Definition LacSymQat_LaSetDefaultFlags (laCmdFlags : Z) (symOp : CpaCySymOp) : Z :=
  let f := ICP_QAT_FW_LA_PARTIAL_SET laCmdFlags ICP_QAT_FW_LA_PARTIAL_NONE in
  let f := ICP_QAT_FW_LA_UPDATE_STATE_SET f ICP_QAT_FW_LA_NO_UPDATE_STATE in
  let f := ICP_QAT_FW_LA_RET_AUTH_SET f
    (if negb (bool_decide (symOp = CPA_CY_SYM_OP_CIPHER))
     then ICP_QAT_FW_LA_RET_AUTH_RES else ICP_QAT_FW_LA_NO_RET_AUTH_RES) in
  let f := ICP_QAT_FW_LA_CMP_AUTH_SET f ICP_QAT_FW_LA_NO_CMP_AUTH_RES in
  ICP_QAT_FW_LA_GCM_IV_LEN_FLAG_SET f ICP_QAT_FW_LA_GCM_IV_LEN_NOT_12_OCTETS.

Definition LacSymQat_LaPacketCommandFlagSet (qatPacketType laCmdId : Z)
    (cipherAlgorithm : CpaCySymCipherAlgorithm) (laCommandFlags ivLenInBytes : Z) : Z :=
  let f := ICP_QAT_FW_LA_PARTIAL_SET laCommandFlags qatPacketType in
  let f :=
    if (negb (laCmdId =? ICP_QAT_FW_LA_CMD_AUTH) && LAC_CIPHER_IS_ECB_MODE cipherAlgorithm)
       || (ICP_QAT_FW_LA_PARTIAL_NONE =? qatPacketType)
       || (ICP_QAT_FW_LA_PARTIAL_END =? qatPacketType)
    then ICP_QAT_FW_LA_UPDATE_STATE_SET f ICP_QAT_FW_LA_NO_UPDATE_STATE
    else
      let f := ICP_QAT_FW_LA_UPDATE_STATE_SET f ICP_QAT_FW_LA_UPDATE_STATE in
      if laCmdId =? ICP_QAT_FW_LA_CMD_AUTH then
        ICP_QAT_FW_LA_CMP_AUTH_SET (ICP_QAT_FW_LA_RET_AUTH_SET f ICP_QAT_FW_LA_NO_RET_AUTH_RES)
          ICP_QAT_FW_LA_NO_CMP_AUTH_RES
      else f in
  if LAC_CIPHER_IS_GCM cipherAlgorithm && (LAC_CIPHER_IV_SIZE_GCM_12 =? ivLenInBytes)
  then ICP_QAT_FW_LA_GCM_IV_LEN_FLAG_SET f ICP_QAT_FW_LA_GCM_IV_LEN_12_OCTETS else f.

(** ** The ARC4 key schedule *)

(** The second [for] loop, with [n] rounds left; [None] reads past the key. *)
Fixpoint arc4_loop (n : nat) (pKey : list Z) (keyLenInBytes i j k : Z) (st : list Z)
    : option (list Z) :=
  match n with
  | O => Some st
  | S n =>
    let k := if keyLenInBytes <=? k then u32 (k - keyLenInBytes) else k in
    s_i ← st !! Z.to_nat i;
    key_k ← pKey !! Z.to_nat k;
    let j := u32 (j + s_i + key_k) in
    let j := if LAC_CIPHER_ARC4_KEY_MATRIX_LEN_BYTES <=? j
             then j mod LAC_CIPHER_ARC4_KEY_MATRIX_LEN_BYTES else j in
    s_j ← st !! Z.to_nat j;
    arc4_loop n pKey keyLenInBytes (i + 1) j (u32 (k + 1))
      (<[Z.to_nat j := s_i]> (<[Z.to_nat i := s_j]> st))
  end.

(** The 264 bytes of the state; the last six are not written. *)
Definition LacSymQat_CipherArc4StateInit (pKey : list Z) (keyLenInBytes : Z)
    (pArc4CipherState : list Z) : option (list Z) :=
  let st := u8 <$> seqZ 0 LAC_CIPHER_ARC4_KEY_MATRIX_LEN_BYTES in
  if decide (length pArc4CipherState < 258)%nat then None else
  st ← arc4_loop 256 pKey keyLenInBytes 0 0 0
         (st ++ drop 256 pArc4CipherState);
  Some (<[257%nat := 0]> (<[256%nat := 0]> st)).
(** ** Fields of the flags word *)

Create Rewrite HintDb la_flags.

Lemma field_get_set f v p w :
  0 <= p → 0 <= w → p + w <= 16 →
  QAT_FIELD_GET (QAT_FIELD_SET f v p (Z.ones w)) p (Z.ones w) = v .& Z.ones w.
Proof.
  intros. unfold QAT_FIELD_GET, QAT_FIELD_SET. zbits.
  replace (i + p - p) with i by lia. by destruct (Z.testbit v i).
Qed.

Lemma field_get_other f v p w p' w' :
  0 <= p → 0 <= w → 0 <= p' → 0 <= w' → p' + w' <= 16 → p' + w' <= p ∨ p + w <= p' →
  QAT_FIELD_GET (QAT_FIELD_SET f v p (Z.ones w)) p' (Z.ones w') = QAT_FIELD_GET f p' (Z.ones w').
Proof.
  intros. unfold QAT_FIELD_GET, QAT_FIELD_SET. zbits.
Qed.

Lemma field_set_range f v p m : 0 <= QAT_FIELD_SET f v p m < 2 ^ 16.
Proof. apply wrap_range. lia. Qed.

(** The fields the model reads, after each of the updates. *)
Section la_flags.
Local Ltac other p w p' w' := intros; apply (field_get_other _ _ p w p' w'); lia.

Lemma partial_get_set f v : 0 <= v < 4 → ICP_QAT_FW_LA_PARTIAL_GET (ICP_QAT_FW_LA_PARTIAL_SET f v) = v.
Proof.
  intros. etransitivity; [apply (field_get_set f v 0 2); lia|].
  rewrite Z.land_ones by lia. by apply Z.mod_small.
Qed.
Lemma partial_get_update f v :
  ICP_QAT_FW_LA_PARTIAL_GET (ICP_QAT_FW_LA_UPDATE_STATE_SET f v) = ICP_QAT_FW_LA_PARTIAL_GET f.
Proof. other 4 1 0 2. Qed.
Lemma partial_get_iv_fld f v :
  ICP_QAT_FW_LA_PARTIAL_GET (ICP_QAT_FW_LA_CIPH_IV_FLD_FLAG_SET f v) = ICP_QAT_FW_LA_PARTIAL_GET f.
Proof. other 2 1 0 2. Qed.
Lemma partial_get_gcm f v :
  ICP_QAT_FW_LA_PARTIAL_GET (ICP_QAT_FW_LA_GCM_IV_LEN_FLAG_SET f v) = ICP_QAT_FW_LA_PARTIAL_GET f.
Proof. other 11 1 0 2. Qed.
* * *
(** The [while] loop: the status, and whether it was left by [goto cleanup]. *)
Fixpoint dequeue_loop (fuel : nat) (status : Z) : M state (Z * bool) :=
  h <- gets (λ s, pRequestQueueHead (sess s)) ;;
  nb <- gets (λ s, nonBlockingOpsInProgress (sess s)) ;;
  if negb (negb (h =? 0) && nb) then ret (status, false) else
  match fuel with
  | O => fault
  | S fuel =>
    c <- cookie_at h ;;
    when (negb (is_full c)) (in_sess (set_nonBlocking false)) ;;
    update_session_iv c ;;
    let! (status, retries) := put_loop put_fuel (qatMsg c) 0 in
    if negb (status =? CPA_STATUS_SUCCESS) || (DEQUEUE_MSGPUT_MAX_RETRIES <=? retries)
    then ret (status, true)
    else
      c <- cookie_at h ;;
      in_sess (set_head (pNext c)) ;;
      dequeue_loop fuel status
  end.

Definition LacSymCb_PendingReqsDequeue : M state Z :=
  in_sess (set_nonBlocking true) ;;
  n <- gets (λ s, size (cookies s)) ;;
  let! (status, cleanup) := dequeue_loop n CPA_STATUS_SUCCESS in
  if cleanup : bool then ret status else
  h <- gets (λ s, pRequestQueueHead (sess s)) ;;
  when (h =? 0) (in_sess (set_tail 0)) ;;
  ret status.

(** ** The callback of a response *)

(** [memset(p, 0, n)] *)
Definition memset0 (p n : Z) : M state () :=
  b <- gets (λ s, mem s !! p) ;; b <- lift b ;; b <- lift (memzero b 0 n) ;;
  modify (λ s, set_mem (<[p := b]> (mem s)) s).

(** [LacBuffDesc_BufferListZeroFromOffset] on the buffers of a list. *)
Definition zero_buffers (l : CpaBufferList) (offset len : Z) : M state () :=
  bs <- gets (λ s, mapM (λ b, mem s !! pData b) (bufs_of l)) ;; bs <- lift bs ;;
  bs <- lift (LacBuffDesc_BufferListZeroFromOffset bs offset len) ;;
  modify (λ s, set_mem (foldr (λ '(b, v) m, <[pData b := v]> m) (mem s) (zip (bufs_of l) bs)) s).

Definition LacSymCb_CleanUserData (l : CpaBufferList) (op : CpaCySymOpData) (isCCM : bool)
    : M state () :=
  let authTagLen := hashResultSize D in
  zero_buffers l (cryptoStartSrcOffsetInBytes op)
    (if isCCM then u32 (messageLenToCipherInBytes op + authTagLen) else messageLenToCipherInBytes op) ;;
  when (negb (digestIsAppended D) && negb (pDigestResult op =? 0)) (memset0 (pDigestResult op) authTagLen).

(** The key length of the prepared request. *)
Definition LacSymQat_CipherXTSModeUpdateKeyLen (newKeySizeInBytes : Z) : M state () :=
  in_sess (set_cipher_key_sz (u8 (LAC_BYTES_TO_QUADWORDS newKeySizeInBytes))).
--
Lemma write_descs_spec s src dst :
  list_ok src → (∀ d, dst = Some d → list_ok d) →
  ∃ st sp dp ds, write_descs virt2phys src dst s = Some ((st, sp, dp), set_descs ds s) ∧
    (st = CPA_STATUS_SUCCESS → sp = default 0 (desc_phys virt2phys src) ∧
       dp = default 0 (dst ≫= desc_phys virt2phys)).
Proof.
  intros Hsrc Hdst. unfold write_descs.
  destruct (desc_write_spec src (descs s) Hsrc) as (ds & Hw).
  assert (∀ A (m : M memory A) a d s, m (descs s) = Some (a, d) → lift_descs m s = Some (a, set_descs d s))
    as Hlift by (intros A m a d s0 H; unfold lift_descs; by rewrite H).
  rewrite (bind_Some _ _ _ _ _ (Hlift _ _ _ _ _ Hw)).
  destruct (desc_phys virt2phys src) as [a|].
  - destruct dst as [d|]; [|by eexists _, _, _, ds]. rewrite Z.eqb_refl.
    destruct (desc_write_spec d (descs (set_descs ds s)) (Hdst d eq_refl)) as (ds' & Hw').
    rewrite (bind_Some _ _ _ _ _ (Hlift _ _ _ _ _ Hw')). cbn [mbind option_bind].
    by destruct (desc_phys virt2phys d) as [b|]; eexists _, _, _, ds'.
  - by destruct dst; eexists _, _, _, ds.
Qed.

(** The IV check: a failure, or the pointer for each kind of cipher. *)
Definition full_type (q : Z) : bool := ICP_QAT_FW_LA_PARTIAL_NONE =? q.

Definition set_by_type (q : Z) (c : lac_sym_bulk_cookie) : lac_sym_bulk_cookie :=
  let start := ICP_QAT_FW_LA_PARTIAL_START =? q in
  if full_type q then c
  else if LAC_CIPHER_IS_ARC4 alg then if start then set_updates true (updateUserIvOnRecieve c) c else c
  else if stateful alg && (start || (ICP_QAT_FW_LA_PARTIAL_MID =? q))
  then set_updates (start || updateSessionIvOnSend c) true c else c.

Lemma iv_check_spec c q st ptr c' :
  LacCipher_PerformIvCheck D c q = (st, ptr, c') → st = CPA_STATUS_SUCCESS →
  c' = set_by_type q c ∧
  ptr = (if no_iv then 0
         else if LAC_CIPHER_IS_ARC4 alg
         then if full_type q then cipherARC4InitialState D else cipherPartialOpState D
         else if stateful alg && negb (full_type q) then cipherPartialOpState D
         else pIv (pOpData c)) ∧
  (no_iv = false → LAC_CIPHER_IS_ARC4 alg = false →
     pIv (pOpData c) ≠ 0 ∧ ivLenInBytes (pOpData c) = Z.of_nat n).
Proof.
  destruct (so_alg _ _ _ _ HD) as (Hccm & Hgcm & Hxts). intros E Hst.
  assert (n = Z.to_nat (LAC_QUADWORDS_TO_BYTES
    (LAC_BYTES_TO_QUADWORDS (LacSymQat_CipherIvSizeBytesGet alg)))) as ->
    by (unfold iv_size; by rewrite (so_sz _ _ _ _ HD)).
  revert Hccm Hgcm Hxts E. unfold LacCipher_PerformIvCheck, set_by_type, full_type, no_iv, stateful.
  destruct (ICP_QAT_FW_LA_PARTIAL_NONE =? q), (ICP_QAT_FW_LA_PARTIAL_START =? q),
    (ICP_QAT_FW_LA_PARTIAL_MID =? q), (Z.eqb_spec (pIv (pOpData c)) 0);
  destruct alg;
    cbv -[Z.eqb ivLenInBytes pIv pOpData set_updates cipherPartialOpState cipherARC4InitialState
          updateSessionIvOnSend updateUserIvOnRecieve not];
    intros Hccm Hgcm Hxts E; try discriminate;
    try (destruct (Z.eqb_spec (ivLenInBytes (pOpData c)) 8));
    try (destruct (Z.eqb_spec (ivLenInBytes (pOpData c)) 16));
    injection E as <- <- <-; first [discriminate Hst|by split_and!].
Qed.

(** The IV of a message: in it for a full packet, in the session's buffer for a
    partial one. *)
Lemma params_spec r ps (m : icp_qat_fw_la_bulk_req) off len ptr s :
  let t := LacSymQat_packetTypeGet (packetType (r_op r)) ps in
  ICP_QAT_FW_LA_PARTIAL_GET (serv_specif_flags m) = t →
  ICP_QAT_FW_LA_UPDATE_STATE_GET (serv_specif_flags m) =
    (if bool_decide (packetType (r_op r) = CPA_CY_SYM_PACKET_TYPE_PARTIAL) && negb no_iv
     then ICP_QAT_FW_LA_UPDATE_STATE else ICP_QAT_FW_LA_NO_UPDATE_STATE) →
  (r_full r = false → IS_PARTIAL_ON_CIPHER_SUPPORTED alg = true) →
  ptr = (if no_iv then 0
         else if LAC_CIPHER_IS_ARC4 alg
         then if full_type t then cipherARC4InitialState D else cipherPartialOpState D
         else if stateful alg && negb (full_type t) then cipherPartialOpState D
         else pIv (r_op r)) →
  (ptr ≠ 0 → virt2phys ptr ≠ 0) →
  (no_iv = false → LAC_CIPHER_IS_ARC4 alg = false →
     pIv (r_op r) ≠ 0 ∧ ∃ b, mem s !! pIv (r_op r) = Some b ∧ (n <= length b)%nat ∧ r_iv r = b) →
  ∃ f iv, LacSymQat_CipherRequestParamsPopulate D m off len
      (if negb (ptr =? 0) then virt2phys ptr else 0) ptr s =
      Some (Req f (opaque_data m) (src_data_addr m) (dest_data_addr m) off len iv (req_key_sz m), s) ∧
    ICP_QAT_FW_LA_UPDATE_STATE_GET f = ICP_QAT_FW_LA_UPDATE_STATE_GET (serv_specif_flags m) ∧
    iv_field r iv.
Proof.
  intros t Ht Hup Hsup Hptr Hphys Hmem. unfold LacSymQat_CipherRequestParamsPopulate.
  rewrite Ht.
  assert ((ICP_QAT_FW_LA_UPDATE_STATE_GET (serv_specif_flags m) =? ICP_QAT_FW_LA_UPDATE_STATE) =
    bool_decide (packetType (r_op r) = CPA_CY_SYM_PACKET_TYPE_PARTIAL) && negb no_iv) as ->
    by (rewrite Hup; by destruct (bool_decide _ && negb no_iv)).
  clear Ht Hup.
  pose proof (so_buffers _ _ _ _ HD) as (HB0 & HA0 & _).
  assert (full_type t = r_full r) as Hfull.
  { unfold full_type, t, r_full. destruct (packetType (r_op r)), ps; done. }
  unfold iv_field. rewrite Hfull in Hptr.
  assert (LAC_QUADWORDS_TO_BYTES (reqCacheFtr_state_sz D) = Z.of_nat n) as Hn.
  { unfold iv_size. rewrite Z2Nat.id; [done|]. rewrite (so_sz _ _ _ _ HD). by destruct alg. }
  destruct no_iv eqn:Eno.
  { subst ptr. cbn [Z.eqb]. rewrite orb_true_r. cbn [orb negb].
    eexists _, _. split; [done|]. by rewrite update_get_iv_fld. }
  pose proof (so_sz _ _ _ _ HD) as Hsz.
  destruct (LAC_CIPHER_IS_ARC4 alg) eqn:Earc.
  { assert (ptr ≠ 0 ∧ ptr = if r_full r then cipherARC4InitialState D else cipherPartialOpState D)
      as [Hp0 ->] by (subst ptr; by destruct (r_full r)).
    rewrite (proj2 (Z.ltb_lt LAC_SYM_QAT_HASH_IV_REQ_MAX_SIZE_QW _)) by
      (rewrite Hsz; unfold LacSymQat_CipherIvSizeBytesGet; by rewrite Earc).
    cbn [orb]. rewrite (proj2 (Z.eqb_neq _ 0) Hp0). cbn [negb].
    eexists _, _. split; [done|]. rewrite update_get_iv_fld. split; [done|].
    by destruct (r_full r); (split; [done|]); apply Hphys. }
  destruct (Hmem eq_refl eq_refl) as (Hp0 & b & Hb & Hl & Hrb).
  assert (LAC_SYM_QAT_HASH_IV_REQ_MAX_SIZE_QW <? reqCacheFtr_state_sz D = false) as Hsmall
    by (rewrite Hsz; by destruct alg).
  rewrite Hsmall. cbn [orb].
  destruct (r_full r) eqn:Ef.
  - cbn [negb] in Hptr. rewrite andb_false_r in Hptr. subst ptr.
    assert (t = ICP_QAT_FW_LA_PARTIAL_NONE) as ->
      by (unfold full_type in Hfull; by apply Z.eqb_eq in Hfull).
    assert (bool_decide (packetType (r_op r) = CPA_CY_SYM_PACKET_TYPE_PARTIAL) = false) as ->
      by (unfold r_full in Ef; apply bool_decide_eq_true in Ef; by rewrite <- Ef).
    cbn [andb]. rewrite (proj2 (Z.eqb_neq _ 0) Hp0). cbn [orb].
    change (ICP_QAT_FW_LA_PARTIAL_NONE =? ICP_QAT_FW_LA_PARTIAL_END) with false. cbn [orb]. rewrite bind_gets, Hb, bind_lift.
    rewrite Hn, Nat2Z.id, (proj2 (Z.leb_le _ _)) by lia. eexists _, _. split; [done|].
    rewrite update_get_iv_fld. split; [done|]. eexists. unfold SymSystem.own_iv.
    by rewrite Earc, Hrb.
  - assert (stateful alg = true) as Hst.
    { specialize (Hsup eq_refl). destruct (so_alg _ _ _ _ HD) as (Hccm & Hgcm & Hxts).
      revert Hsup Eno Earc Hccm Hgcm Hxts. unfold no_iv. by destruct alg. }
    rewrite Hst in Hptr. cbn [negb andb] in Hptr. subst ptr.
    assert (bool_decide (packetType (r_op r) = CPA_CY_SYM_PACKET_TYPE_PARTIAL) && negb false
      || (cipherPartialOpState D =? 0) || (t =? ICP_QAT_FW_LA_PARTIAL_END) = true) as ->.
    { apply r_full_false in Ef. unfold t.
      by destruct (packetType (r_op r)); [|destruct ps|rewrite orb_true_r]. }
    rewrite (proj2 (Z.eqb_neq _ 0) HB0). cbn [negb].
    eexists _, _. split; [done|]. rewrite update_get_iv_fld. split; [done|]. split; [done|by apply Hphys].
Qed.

* **Task item**
Where the listing above has a line with "updateSessionIvOnSend updateUserIvOnRecieve not];", start there, and output every line exactly through the line with "pose proof (so_buffers", which is also included.

* **Exercise solution**
          updateSessionIvOnSend updateUserIvOnRecieve not];
    intros Hccm Hgcm Hxts E; try discriminate;
    try (destruct (Z.eqb_spec (ivLenInBytes (pOpData c)) 8));
    try (destruct (Z.eqb_spec (ivLenInBytes (pOpData c)) 16));
    injection E as <- <- <-; first [discriminate Hst|by split_and!].
Qed.

(** The IV of a message: in it for a full packet, in the session's buffer for a
    partial one. *)
Lemma params_spec r ps (m : icp_qat_fw_la_bulk_req) off len ptr s :
  let t := LacSymQat_packetTypeGet (packetType (r_op r)) ps in
  ICP_QAT_FW_LA_PARTIAL_GET (serv_specif_flags m) = t →
  ICP_QAT_FW_LA_UPDATE_STATE_GET (serv_specif_flags m) =
    (if bool_decide (packetType (r_op r) = CPA_CY_SYM_PACKET_TYPE_PARTIAL) && negb no_iv
     then ICP_QAT_FW_LA_UPDATE_STATE else ICP_QAT_FW_LA_NO_UPDATE_STATE) →
  (r_full r = false → IS_PARTIAL_ON_CIPHER_SUPPORTED alg = true) →
  ptr = (if no_iv then 0
         else if LAC_CIPHER_IS_ARC4 alg
         then if full_type t then cipherARC4InitialState D else cipherPartialOpState D
         else if stateful alg && negb (full_type t) then cipherPartialOpState D
         else pIv (r_op r)) →
  (ptr ≠ 0 → virt2phys ptr ≠ 0) →
  (no_iv = false → LAC_CIPHER_IS_ARC4 alg = false →
     pIv (r_op r) ≠ 0 ∧ ∃ b, mem s !! pIv (r_op r) = Some b ∧ (n <= length b)%nat ∧ r_iv r = b) →
  ∃ f iv, LacSymQat_CipherRequestParamsPopulate D m off len
      (if negb (ptr =? 0) then virt2phys ptr else 0) ptr s =
      Some (Req f (opaque_data m) (src_data_addr m) (dest_data_addr m) off len iv (req_key_sz m), s) ∧
    ICP_QAT_FW_LA_UPDATE_STATE_GET f = ICP_QAT_FW_LA_UPDATE_STATE_GET (serv_specif_flags m) ∧
    iv_field r iv.
Proof.
  intros t Ht Hup Hsup Hptr Hphys Hmem. unfold LacSymQat_CipherRequestParamsPopulate.
  rewrite Ht.
  assert ((ICP_QAT_FW_LA_UPDATE_STATE_GET (serv_specif_flags m) =? ICP_QAT_FW_LA_UPDATE_STATE) =
    bool_decide (packetType (r_op r) = CPA_CY_SYM_PACKET_TYPE_PARTIAL) && negb no_iv) as ->
    by (rewrite Hup; by destruct (bool_decide _ && negb no_iv)).
  clear Ht Hup.
  pose proof (so_buffers _ _ _ _ HD) as (HB0 & HA0 & _).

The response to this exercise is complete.